For Steve Markey, design director at Atlanta-based senior living developer Galerie Living, design is practically in his DNA. “Having grown up in Europe surrounded by beautiful architecture, art and music, I found myself naturally drawn to artistic endeavors,” says Markey, who lived in Italy, Belgium and Germany, eventually moving back to the States at age 17. “My parents exposed us to travel, museums, symphonies and operas all over the continent. That exposure to the arts set a foundation that never left me.”

With a passion for design, he went on to teach himself everything he could about architecture—particularly classicists of the early 20th Century and U.S. architecture, with a focus in Atlanta architecture. Today, with more than 40 years of design experience, Markey has made his mark with high-end projects across the globe, including some of Atlanta’s most iconic estates, communities and clubs. He was also a founding member of the Southeast Chapter of the Institute of Classical Architecture and Art (ICAA).”

One of his latest achievements is Corso Atlanta, an award-winning senior living facility that brings a luxurious slice of Paris to Buckhead, pairing European design sensibilities with “transitional contemporary aesthetic elements.” We spoke with Markey about his kismet relationship with Galerie Living, the inspiration behind his creative process and the future of livable design.

What led you to Galerie Living?

I had just switched to a new architectural firm as a senior designer when I heard of a client they were courting who might want to build a “city block of Paris” in Atlanta. I knew right away that I wanted to design that project, not realizing the partner in charge already had me slated for the work. I started off designing a different project for that client, Tim Gary, CEO of Galerie Living. Tim and I hit it off immediately, and it was an easy transition to move from that project (Village Park Milton) to the Paris project, which was Corso Atlanta. So I came here because Tim has the vision to create beautiful projects, and I’ll stay because he supports that vision by his actions every day.

What do you think has contributed to your success as a designer?

I have a holistic approach to design; all elements of architecture, landscape and interiors combine in everything I do. I do not believe in “form follows function,” and I do not believe in “function follows form.” I design in 3D—everything at once, all together. I have described the process as having an ever-evolving Rubik’s cube slowly rotating above my head.

How is design important in creating a successful community?
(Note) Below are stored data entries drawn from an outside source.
(* ===== verification/AsmSpec.v ===== *)
(** * AsmSpec: what the assembly routines promise to the C code *)

From S2P Require Import Prelude Bytes Asm.

Implicit Types (s : hart) (m : mem) (r : reg) (slots : list (reg * Z)).

(** ** Blocks of stores and loads *)

(** What a block of stores leaves in memory, and a block of loads in the registers. *)
Definition stored_regs (f : reg -> Z) (pa : Z) slots m : mem := foldl (fun m p => store64 m (pa + p.2) (f p.1)) m slots.
Definition loaded_regs m (pa : Z) slots (f : reg -> Z) : reg -> Z := foldl (fun f p => upd f p.1 (load64 m (pa + p.2))) f slots.

(** Slots of eight bytes below [size]. *)
Definition slots_ok (size : Z) slots : Prop :=
  Forall (fun p => 0 <= p.2 /\ p.2 + 8 <= size /\ p.2 mod 8 = 0) slots /\ NoDup (snd <$> slots).

Definition slots_okb (size : Z) slots : bool :=
  forallb (fun p => (0 <=? p.2) && (p.2 + 8 <=? size) && (p.2 mod 8 =? 0)) slots && bool_decide (NoDup (snd <$> slots)).

Lemma slots_okb_ok size slots : slots_okb size slots = true -> slots_ok size slots.
Proof.
  intros [Hf Hd%bool_decide_eq_true]%andb_true_iff. split; [|exact Hd]. apply Forall_forall. intros p Hp.
  rewrite forallb_forall in Hf. apply list_elem_of_In in Hp. specialize (Hf p Hp). lia.
Qed.

Lemma upd_eq {K} `{EqDecision K} (f : K -> Z) k v : upd f k v k = v.
Proof. unfold upd. by rewrite decide_True. Qed.
Lemma upd_ne {K} `{EqDecision K} (f : K -> Z) k k' v : k <> k' -> upd f k v k' = f k'.
Proof. intros H. unfold upd. by rewrite decide_False. Qed.

Lemma stored_regs_out f pa slots size m a : slots_ok size slots -> a < pa \/ pa + size <= a -> load8 (stored_regs f pa slots m) a = load8 m a.
Proof.
  intros [Hs _] Ha. revert m. induction Hs as [|p slots Hp _ IH]; intros m; [done|]. cbn [stored_regs foldl]. fold (stored_regs f pa slots (store64 m (pa + p.2) (f p.1))).
  rewrite IH. apply load8_store64_ne. lia.
Qed.

Lemma stored_regs_other f pa slots size m o : slots_ok size slots -> o mod 8 = 0 -> o ∉ snd <$> slots -> load64 (stored_regs f pa slots m) (pa + o) = load64 m (pa + o).
Proof.
  intros [Hs _] Ho. revert m. induction Hs as [|p slots Hp _ IH]; intros m Hn; [done|]. rewrite fmap_cons in Hn. apply not_elem_of_cons in Hn as [Hne Hn].
  cbn [stored_regs foldl]. fold (stored_regs f pa slots (store64 m (pa + p.2) (f p.1))). rewrite IH by done. apply load64_store64_ne.
  pose proof (Z.div_mod o 8). pose proof (Z.div_mod p.2 8). lia.
Qed.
Design is paramount in creating environments that lift the soul and spark the spirit. In Europe, centuries of architecture rich with human scale, sculpture, gardens and fountains constantly enforce the beauty of humanity while people go about their everyday tasks. These amazingly beautiful sparkle points that occur along daily journeys subliminally raise people’s emotional barometers and enrich their lives, whether they realize it or not. In the United States, it can be challenging to get this much beauty in our daily lives. As the band R.E.M. said, “Here’s a truck stop instead of Saint Peter’s.”

What’s the future of design as it relates to adult living communities?

I believe the future of design is an evermoving target for senior living. I think hospitality-based design is our cue for where the industry needs to move. People want to be treated with dignity and maintain their independence. They do not want to be shut away or marginalized. Everyone wants to live life to the limits they set. It is up to us to provide a platform that allows them to do that happily and at their own pace.